BILD: You caused a stir, when
you rehired hundreds of cleaning ladies for the ministry of finance, despite
the bankruptcy. At the same time, there was a lack of financial investigators
for checking the dirty money lists that came from abroad – such as the Legarde list
…
Varoufakis: “I’m really fed up
with having to justify myself for the 300 poor cleaning ladies who received the
minimum wage and whose dismissal was cruel and unnecessary. Especially if you
see what the troika and Alexis Tsipras’ government did FOR tax evaders
immediately after I resigned.”
BILD: What was that?
Varoufakis: “Tsipras fired me
exactly at the point of time when we wanted to bring charges against huge
numbers of tax evaders. A special group, that I had assembled, had identified
485,000 tax evaders with the help of a particular computer programme and bank
data. These people had evaded at least 100,000 euros in taxes each between 2000
and 2014. We had everything ready, we had even linked the banks’ live data with
account numbers and tax numbers. Following the German model, we wanted to offer
something like an act of grace: whoever pays back their taxes voluntarily and
on their own initiative will only pay a minimum fine of 15 percent. We would
have caught anyone who then didn’t pay. Among the people we found were many
Greek oligarchs and their families.”
BILD: Are you saying that
Tsipras fired you because you were going after the rich?
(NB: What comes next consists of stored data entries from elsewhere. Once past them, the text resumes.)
Definition Service_Renew (clk : Clock) (nodeID : string) (ids : list string) (m : Memory)
  : (Code + Response) * Memory * list ChangeEvent :=
  if bool_decide (nodeID = ""%string) then (inl CodeInvalidArgument, m, [])
  else let '(err, m) := Renew clk nodeID ids m in (reply err, m, []).

Definition Service_Deregister `{MapRange} (nodeID : string) (m : Memory)
  : (Code + Response) * Memory * list ChangeEvent :=
  if bool_decide (nodeID = ""%string) then (inl CodeInvalidArgument, m, [])
  else let '(err, m, evs) := Deregister nodeID m in (reply err, m, evs).

Definition Service_DeregisterService (nodeID serviceID : string) (m : Memory)
  : (Code + Response) * Memory * list ChangeEvent :=
  if bool_decide (nodeID = ""%string) || bool_decide (serviceID = ""%string)
  then (inl CodeInvalidArgument, m, [])
  else let '(err, m, evs) := DeregisterService nodeID serviceID m in (reply err, m, evs).

Definition Service_Lookup `{MapRange} (clk : Clock) (query : option PbQuery) (m : Memory)
  : PbLookupResponse :=
  let q := QueryFromProto query in
  let res := Lookup clk q m in
  LookupResultToProto
    (if Query_OnlyHealthy q
     then mkLookup (Filter (Lookup_Entries res) (mkFilterOptions true)) (Lookup_Index res) else res).
(* ===== verification/GoText.v ===== *)
(** More of Go's [strings] package, used by the Consul surfaces: case folding,
    splitting at a byte, and cutting at the first byte of a class.

    [strings.EqualFold] and [strings.ToLower] compare Unicode code points.  The
    second argument of every comparison in the sources is ASCII, so the only
    non-ASCII text that can match it are the three code points whose folding or
    lower case is an ASCII letter: U+017F (s), U+212A (k) and U+0130 (i). *)

From Stdlib Require Import ZArith Lia Ascii.
From stdpp Require Import base list strings.
From S2P Require Import Prelude GoStrings.

(** ** Case *)

Definition lower (c : ascii) : ascii :=
  let n := N_of_ascii c in
  if ((65 <=? n) && (n <=? 90))%N then ascii_of_N (n + 32) else c.

(** [strings.ToLower] on ASCII text. *)
Fixpoint ToLower (s : string) : string :=
  match s with
  | EmptyString => EmptyString
  | String c s' => String (lower c) (ToLower s')
  end.

(** [s] without the prefix [p], when it has it and [p] is not empty. *)
Definition strip (p s : string) : option string :=
  match p with
  | EmptyString => None
  | _ => if HasPrefix s p then Some (str_drop (String.length p) s) else None
  end.

(** The UTF-8 form of the non-ASCII code point that folds to the letter [c]. *)
Definition folds_to (c : ascii) : string :=
  if bool_decide (lower c = "s"%char) then String (ascii_of_N 197) (String (ascii_of_N 191) EmptyString)
  else if bool_decide (lower c = "k"%char)
       then String (ascii_of_N 226) (String (ascii_of_N 132) (String (ascii_of_N 170) EmptyString))
       else EmptyString.

(** The UTF-8 form of the non-ASCII code point whose lower case is [c]. *)
Definition lowers_to (c : ascii) : string :=
  if bool_decide (c = "i"%char) then String (ascii_of_N 196) (String (ascii_of_N 176) EmptyString)
  else if bool_decide (c = "k"%char)
       then String (ascii_of_N 226) (String (ascii_of_N 132) (String (ascii_of_N 170) EmptyString))
       else EmptyString.

(** [strings.EqualFold(s, t)] for an ASCII [t]. *)
Fixpoint EqualFold (s t : string) {struct t} : bool :=
  match t with
  | EmptyString => match s with EmptyString => true | _ => false end
  | String c t' =>
      match s with
      | EmptyString => false
      | String b s' =>
          if bool_decide (lower b = lower c) then EqualFold s' t'
          else match strip (folds_to c) s with
               | Some s'' => EqualFold s'' t'
               | None => false
               end
      end
  end.

(** [strings.ToLower(s) == t] for an ASCII [t] in lower case. *)
Fixpoint ToLower_is (s t : string) {struct t} : bool :=
  match t with
  | EmptyString => match s with EmptyString => true | _ => false end
  | String c t' =>
      match s with
      | EmptyString => false
      | String b s' =>
          if bool_decide (lower b = c) then ToLower_is s' t'
          else match strip (lowers_to c) s with
               | Some s'' => ToLower_is s'' t'
               | None => false
               end
      end
  end.

Definition upper (c : ascii) : ascii :=
  let n := N_of_ascii c in
  if ((97 <=? n) && (n <=? 122))%N then ascii_of_N (n - 32) else c.

(** The UTF-8 form of the non-ASCII code point whose upper case is [c] (U+0131 and U+017F). *)
Definition uppers_to (c : ascii) : string :=
  if bool_decide (c = "I"%char) then String (ascii_of_N 196) (String (ascii_of_N 177) EmptyString)
  else if bool_decide (c = "S"%char) then String (ascii_of_N 197) (String (ascii_of_N 191) EmptyString)
  else EmptyString.

(** [strings.ToUpper(s) == t] for an ASCII [t] in upper case. *)
Fixpoint ToUpper_is (s t : string) {struct t} : bool :=
  match t with
  | EmptyString => match s with EmptyString => true | _ => false end
  | String c t' =>
      match s with
      | EmptyString => false
      | String b s' =>
          if bool_decide (upper b = c) then ToUpper_is s' t'
          else match strip (uppers_to c) s with
               | Some s'' => ToUpper_is s'' t'
               | None => false
               end
      end
  end.

(** ** Cutting and splitting *)

(** The longest prefix of bytes in [p], and the rest. *)
Fixpoint span (p : ascii → bool) (s : string) : string * string :=
  match s with
  | EmptyString => (EmptyString, EmptyString)
  | String c s' => if p c then let '(a, b) := span p s' in (String c a, b) else (EmptyString, s)
  end.

(** [strings.Split(s, sep)] for a one-byte separator. *)
Fixpoint Split (s : string) (sep : ascii) : list string :=
  match s with
  | EmptyString => [EmptyString]
  | String c s' =>
      if bool_decide (c = sep) then EmptyString :: Split s' sep
      else match Split s' sep with
           | [] => [String c EmptyString]
           | x :: rest => String c x :: rest
           end
  end.

(** [strings.Trim(s, "c")] for one byte. *)
Fixpoint trim_left_byte (c : ascii) (s : string) : string :=
  match s with
  | EmptyString => EmptyString
  | String a s' => if bool_decide (a = c) then trim_left_byte c s' else s
  end.

Fixpoint trim_right_byte (c : ascii) (s : string) : string :=
  match s with
  | EmptyString => EmptyString
  | String a s' =>
      match trim_right_byte c s' with
      | EmptyString => if bool_decide (a = c) then EmptyString else String a EmptyString
      | t => String a t
      end
  end.

Definition TrimByte (s : string) (c : ascii) : string := trim_right_byte c (trim_left_byte c s).

(** The value [strconv.ParseUint] returns beside its error: the largest one when a
    digit overflows, 0 when a byte is not a digit. *)
Fixpoint parse_value (max acc : Z) (s : string) : Z :=
  match s with
  | EmptyString => acc
  | String c s' =>
      match digit_val c with
      | None => 0
      | Some d => if (max <? acc * 10 + d)%Z then max else parse_value max (acc * 10 + d)%Z s'
      end
  end.

(** [strconv.Atoi]: an optional sign and decimal digits, in the range of an [int]. *)
Definition Atoi (s : string) : option Z :=
  match s with
  | String "-" s' => n ← ParseUint s' 64; if (2 ^ 63 <? n)%Z then None else Some (- n)%Z
  | String "+" s' => n ← ParseUint s' 64; if (2 ^ 63 <=? n)%Z then None else Some n
  | _ => n ← ParseUint s 64; if (2 ^ 63 <=? n)%Z then None else Some n
  end.

(** [strconv.Itoa] of an [int]. *)
Definition Itoa (z : Z) : string := if (z <? 0)%Z then "-" +:+ FormatUint (- z)%Z else FormatUint z.

(** Every byte is in [p]. *)
Fixpoint all_bytes (p : ascii → bool) (s : string) : bool :=
  match s with
  | EmptyString => true
  | String c s' => p c && all_bytes p s'
  end.

(** ** Lemmas *)

Lemma EqualFold_refl s : EqualFold s s = true.
Proof. induction s as [|c s IH]; simpl; [done|]. by rewrite bool_decide_eq_true_2. Qed.

Lemma span_spec p s : let '(a, b) := span p s in
  s = a +:+ b ∧ all_bytes p a = true ∧ match b with EmptyString => True | String c _ => p c = false end.
Proof.
  induction s as [|c s IH]; [done|]. simpl. destruct (p c) eqn:Hc; [|done].
  destruct (span p s) as [a b]. destruct IH as (-> & Ha & Hb). split; [done|]. simpl. by rewrite Hc.
Qed.

Lemma span_app p a b :
  all_bytes p a = true → match b with EmptyString => True | String c _ => p c = false end →
  span p (a +:+ b) = (a, b).
Proof.
  intros Ha Hb. induction a as [|c a IH].
  - rewrite str_app_nil_l. destruct b as [|c b]; [done|]. simpl. by rewrite Hb.
  - simpl in Ha. apply andb_true_iff in Ha as [Hc Ha]. rewrite str_app_cons. cbn [span].
    by rewrite Hc, IH.
Qed.

Lemma span_length p s : let '(a, b) := span p s in (String.length b <= String.length s)%nat.
Proof.
  pose proof (span_spec p s) as Hs. destruct (span p s) as [a b]. destruct Hs as (-> & _).
  rewrite str_length_app. lia.
Qed.

Lemma Split_Join sep l :
  l ≠ [] → Forall (λ s, no_byte sep s = true) l → Split (Join l (String sep EmptyString)) sep = l.
Proof.
  assert (Hone : ∀ s, no_byte sep s = true → Split s sep = [s]).
  { induction s as [|c s IH]; [done|]. simpl. intros [Hc%negb_true_iff Hs]%andb_true_iff.
    by rewrite Hc, IH. }
  assert (Hcons : ∀ s t, no_byte sep s = true → Split (s +:+ String sep t) sep = s :: Split t sep).
  { induction s as [|c s IH]; intros t.
    - rewrite str_app_nil_l. simpl. by rewrite bool_decide_eq_true_2.
    - rewrite str_app_cons. simpl. intros [Hc%negb_true_iff Hs]%andb_true_iff. by rewrite Hc, IH. }
  intros Hne Hl. induction Hl as [|s l Hs Hl IH]; [done|]. destruct l as [|x l]; [by apply Hone|].
  cbn [Join]. rewrite str_app_cons, str_app_nil_l, Hcons by done. f_equal. by apply IH.
Qed.

Lemma ToLower_app a b : ToLower (a +:+ b) = ToLower a +:+ ToLower b.
Proof. induction a as [|c a IH]; [done|]. rewrite !str_app_cons. simpl. by rewrite IH. Qed.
Varoufakis: “No. I was pushed
out because I would not sign the 3rd bailout loan. However, the moment I
resigned in early July 2015 the troika, with the acquiescence of the Tsipras
government, killed the programme that would have caught the tax evaders. As far
as it was reported to me, the senior representatives of the troika – not the
ministers of finance – wanted to protect the oligarchs. The oligarchs were the
troika’s allies in Greece, running the banks and controlling public opinion.
They had to be protected.”
BILD: Final question, Mr.
Varoufakis: Can you understand the regular German taxpayers’ view that Greece should
be grateful for their help and the huge amount of money? You don’t really
sound as if you do …
Varoufakis: “I understand that
this is how they feel because the facts have been kept from them. I am sure
that if your readers knew the truth, they would be very angry with their own
government for giving so much money to the German bankers and the Greek
oligarchs while pretending they were helping the normal Greek – who only saw
pain and misery in the past decade, thus finding it impossible to be grateful.
Germans and Greeks must be united in our anger against our governments!”